[Stored items]
——————

(* ===== verification/Money.v ===== *)
(** * Money at the store boundary ([internal/store/billing.go], 1938-1988)

    Amounts live in NUMERIC(30,12) columns; here a column holds the integer
    number of 10^-12 units.  The store reads a column as text, computes with
    [big.Rat] and hands text back to SQL.  The lemmas show that on column text
    the string operations are exactly the integer ones, so the components
    above can reason about integers. *)
From Stdlib Require Import Ascii QArith.
From S2P Require Import Prelude GoStrings Amount Store.

(** ** Columns *)

(** [column::text] of a NUMERIC(30,12). *)
Definition numeric_text (n : Z) : string := scaledIntegerString n AmountScale.
(** [$k::numeric] stored in, or added to, a NUMERIC(30,12). *)
Definition numeric_of (s : string) : option Z :=
  match rat_SetString s with Some q => Some (roundScaled q AmountScale) | None => None end.
(** The range of the column: at most 18 integer digits. *)
Definition numeric_fits (n : Z) : bool := Z.abs n <? pow10 30.

(** ** Operations *)

Definition billingRat (value : string) : result store_error Q :=
  match rat_SetString value with
  | Some q => Ok q
  | None => Err (ErrInvalid "invalid stored billing amount")
  end.

(** [big.Rat.FloatString]: the magnitude rounded half up, behind the sign. *)
Definition FloatString (q : Q) (prec : nat) : string :=
  let p := pow10 prec in
  let a := Z.abs (Qnum q) * p in
  let b := Zpos (Qden q) in
  let m := if b <=? 2 * (a mod b) then a / b + 1 else a / b in
  (if Qnum q <? 0 then "-" else "") +:+ scaledIntegerString m prec.

(** [l.Cmp(r) > 0]. *)
Definition billingMin (left right : string) : result store_error string :=
  let! l := billingRat left in
  let! r := billingRat right in
  Ok (FloatString (if rat_gtb l r then r else l) AmountScale).

Definition billingSubtract (left right : string) : result store_error string :=
  let! l := billingRat left in
  let! r := billingRat right in
  Ok (FloatString (Qminus l r) AmountScale).

Definition billingAdd (left right : string) : result store_error string :=
  let! l := billingRat left in
  let! r := billingRat right in
  Ok (FloatString (Qplus l r) AmountScale).

Definition billingPositive (value : string) : bool :=
  match rat_SetString value with Some q => 0 <? Qnum q | None => false end.

(** ** The operations on column text *)

Lemma rat_numeric_text n : rat_SetString (numeric_text n) = Some (scaled n AmountScale).
Proof. apply rat_scaledIntegerString. unfold AmountScale. lia. Qed.

Lemma billingRat_text n : billingRat (numeric_text n) = Ok (scaled n AmountScale).
Proof. unfold billingRat. by rewrite rat_numeric_text. Qed.

Lemma roundScaled_scaled n s : roundScaled (scaled n s) s = n.
Proof.
  unfold roundScaled, scaled. cbn [Qnum Qden]. pose proof (pow10_pos s). rewrite Z2Pos.id by done.
  rewrite Z.rem_mul, Z.quot_mul by lia. done.
Qed.

Lemma numeric_of_text n : numeric_of (numeric_text n) = Some n.
Proof. unfold numeric_of. by rewrite rat_numeric_text, roundScaled_scaled. Qed.

Lemma scaledIntegerString_neg n s : n < 0 -> scaledIntegerString n s = "-" +:+ scaledIntegerString (- n) s.
Proof.
  intros H. unfold scaledIntegerString. replace (n <? 0) with true by lia. replace (n =? 0) with false by lia.
  replace (- n <? 0) with false by lia. rewrite Z.abs_opp. done.
Qed.

(** A rational that is a whole number of units prints as that number. *)
Lemma FloatString_exact q n s : (q == scaled n s)%Q -> FloatString q s = scaledIntegerString n s.
Proof.
  unfold Qeq, scaled. cbn [Qnum Qden]. pose proof (pow10_pos s) as Hp. rewrite Z2Pos.id by done. intros E.
  unfold FloatString. set (b := Zpos (Qden q)) in *. assert (Hb : 0 < b) by lia.
  assert (Ha : Z.abs (Qnum q) * pow10 s = Z.abs n * b).
  { rewrite <- (Z.abs_eq (pow10 s)) by lia. rewrite <- Z.abs_mul, E, Z.abs_mul. rewrite (Z.abs_eq b) by lia. done. }
  rewrite Ha, Z.mod_mul, Z.div_mul by lia. replace (b <=? 2 * 0) with false by lia.
  destruct (Z.ltb_spec (Qnum q) 0).
  - assert (n < 0) by nia. rewrite Z.abs_neq by lia. by rewrite <- scaledIntegerString_neg.
  - assert (0 <= n) by nia. rewrite Z.abs_eq by lia. by rewrite str_app_nil_l.
Qed.

Lemma scaled_plus a b s : (scaled a s + scaled b s == scaled (a + b) s)%Q.
Proof. unfold scaled, Qplus, Qeq. cbn [Qnum Qden]. rewrite Pos2Z.inj_mul. nia. Qed.
Lemma scaled_minus a b s : (scaled a s - scaled b s == scaled (a - b) s)%Q.
Proof. unfold scaled, Qminus, Qplus, Qopp, Qeq. cbn [Qnum Qden]. rewrite Pos2Z.inj_mul. nia. Qed.

Lemma rat_gtb_scaled a b s : rat_gtb (scaled a s) (scaled b s) = (b <? a).
Proof.
  unfold rat_gtb, scaled, Qcompare. cbn [Qnum Qden].
  destruct (Z.compare_spec (a * Z.pos (Z.to_pos (pow10 s))) (b * Z.pos (Z.to_pos (pow10 s)))); symmetry;
    [apply Z.ltb_ge|apply Z.ltb_ge|apply Z.ltb_lt]; nia.
Qed.

Lemma billingMin_text a b : billingMin (numeric_text a) (numeric_text b) = Ok (numeric_text (Z.min a b)).
Proof.
  unfold billingMin. rewrite !billingRat_text. cbn [rbind]. rewrite rat_gtb_scaled. f_equal.
  destruct (Z.ltb_spec b a); apply FloatString_exact; [rewrite Z.min_r by lia|rewrite Z.min_l by lia]; done.
Qed.

Lemma billingSubtract_text a b : billingSubtract (numeric_text a) (numeric_text b) = Ok (numeric_text (a - b)).
Proof.
  unfold billingSubtract. rewrite !billingRat_text. cbn [rbind]. f_equal. apply FloatString_exact, scaled_minus.
Qed.

Lemma billingAdd_text a b : billingAdd (numeric_text a) (numeric_text b) = Ok (numeric_text (a + b)).
Proof. unfold billingAdd. rewrite !billingRat_text. cbn [rbind]. f_equal. apply FloatString_exact, scaled_plus. Qed.

Lemma billingPositive_text a : billingPositive (numeric_text a) = (0 <? a).
Proof. unfold billingPositive. by rewrite rat_numeric_text. Qed.

Create Rewrite HintDb money.
#[export] Hint Rewrite billingMin_text billingSubtract_text billingAdd_text billingPositive_text numeric_of_text : money.

(** ** Properties *)

(** On amounts read from the database the decimal helpers of the billing
    store compute exactly the minimum, difference, sum and sign of the stored
    integers, and what they print is stored back as that integer: no rounding
    is lost between the columns and the code. *)
Theorem money_exact a b :
  billingMin (numeric_text a) (numeric_text b) = Ok (numeric_text (Z.min a b)) /\
  billingSubtract (numeric_text a) (numeric_text b) = Ok (numeric_text (a - b)) /\
  billingAdd (numeric_text a) (numeric_text b) = Ok (numeric_text (a + b)) /\
  billingPositive (numeric_text a) = (0 <? a) /\
  numeric_of (numeric_text a) = Some a.
Proof. autorewrite with money. done. Qed.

——————

**WORK ITEM:** Filter the records above for lines containing the word "bool", and copy those lines.

**RESULT OF THIS EXERCISE:**
Definition numeric_fits (n : Z) : bool := Z.abs n <? pow10 30.
Definition billingPositive (value : string) : bool :=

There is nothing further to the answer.